AIM OF THE TASK:
Each entry needs to be retyped exactly, with nothing added or dropped.

━━━━━━━━━━━━━━━━━━━━━━━━━━━━━━

(**  [validateSctpStreamParameters] on any value: it rejects parameters with
    both limits, or with a limit and an explicit [ordered: true]; what it returns
    has every field, both limits are integers, and the stream is ordered exactly
    when it was asked to be, or was not told and no limit was given. *)
Theorem validateSctpStreamParameters_correct (params : json) :
  meets validateSctpStreamParameters acceptsSctpStreamParameters normSctpStreamParameters params /\
  (acceptsSctpStreamParameters params = true ->
   let params' := normSctpStreamParameters params in
   let given k := negb (absent (find k params)) in
   it_is is_number_integer (find "streamId" params') = true /\
   it_is is_number_integer (find "maxPacketLifeTime" params') = true /\
   it_is is_number_integer (find "maxRetransmits" params') = true /\
   it_is is_string (find "label" params') = true /\
   it_is is_string (find "protocol" params') = true /\
   given "maxPacketLifeTime" && given "maxRetransmits" = false /\
   find "ordered" params' =
     Some (JBool (match find "ordered" params with
                  | Some (JBool b) => b
                  | _ => negb (given "maxPacketLifeTime" || given "maxRetransmits")
                  end))).
Proof.
  split; [apply contract_meets|]. destruct params as [| | | | | | |m]; try done. simpl.
  rewrite !andb_true_iff. intros [[Hs Hb%negb_true_iff] Ho]. lookups.
  split_and!; try done.
  - by destruct (it_is is_number_integer (obj_find "maxPacketLifeTime" m)) eqn:E; simpl; rewrite ?E.
  - by destruct (it_is is_number_integer (obj_find "maxRetransmits" m)) eqn:E; simpl; rewrite ?E.
  - by destruct (it_is is_string (obj_find "label" m)) eqn:E; simpl; rewrite ?E.
  - by destruct (it_is is_string (obj_find "protocol" m)) eqn:E; simpl; rewrite ?E.
  - unfold absent in *.
    destruct (obj_find "ordered" m) as [[]|] eqn:E; simpl; try done;
      by destruct (obj_find "maxPacketLifeTime" m), (obj_find "maxRetransmits" m).
Qed.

━━━━━━━━━━━━━━━━━━━━━━━━━━━━━━

SOLUTION FOR THIS TASK:
(**  [validateSctpStreamParameters] on any value: it rejects parameters with
    both limits, or with a limit and an explicit [ordered: true]; what it returns
    has every field, both limits are integers, and the stream is ordered exactly
    when it was asked to be, or was not told and no limit was given. *)
Theorem validateSctpStreamParameters_correct (params : json) :
  meets validateSctpStreamParameters acceptsSctpStreamParameters normSctpStreamParameters params /\
  (acceptsSctpStreamParameters params = true ->
   let params' := normSctpStreamParameters params in
   let given k := negb (absent (find k params)) in
   it_is is_number_integer (find "streamId" params') = true /\
   it_is is_number_integer (find "maxPacketLifeTime" params') = true /\
   it_is is_number_integer (find "maxRetransmits" params') = true /\
   it_is is_string (find "label" params') = true /\
   it_is is_string (find "protocol" params') = true /\
   given "maxPacketLifeTime" && given "maxRetransmits" = false /\
   find "ordered" params' =
     Some (JBool (match find "ordered" params with
                  | Some (JBool b) => b
                  | _ => negb (given "maxPacketLifeTime" || given "maxRetransmits")
                  end))).
Proof.
  split; [apply contract_meets|]. destruct params as [| | | | | | |m]; try done. simpl.
  rewrite !andb_true_iff. intros [[Hs Hb%negb_true_iff] Ho]. lookups.
  split_and!; try done.
  - by destruct (it_is is_number_integer (obj_find "maxPacketLifeTime" m)) eqn:E; simpl; rewrite ?E.
  - by destruct (it_is is_number_integer (obj_find "maxRetransmits" m)) eqn:E; simpl; rewrite ?E.
  - by destruct (it_is is_string (obj_find "label" m)) eqn:E; simpl; rewrite ?E.
  - by destruct (it_is is_string (obj_find "protocol" m)) eqn:E; simpl; rewrite ?E.
  - unfold absent in *.
    destruct (obj_find "ordered" m) as [[]|] eqn:E; simpl; try done;
      by destruct (obj_find "maxPacketLifeTime" m), (obj_find "maxRetransmits" m).
Qed.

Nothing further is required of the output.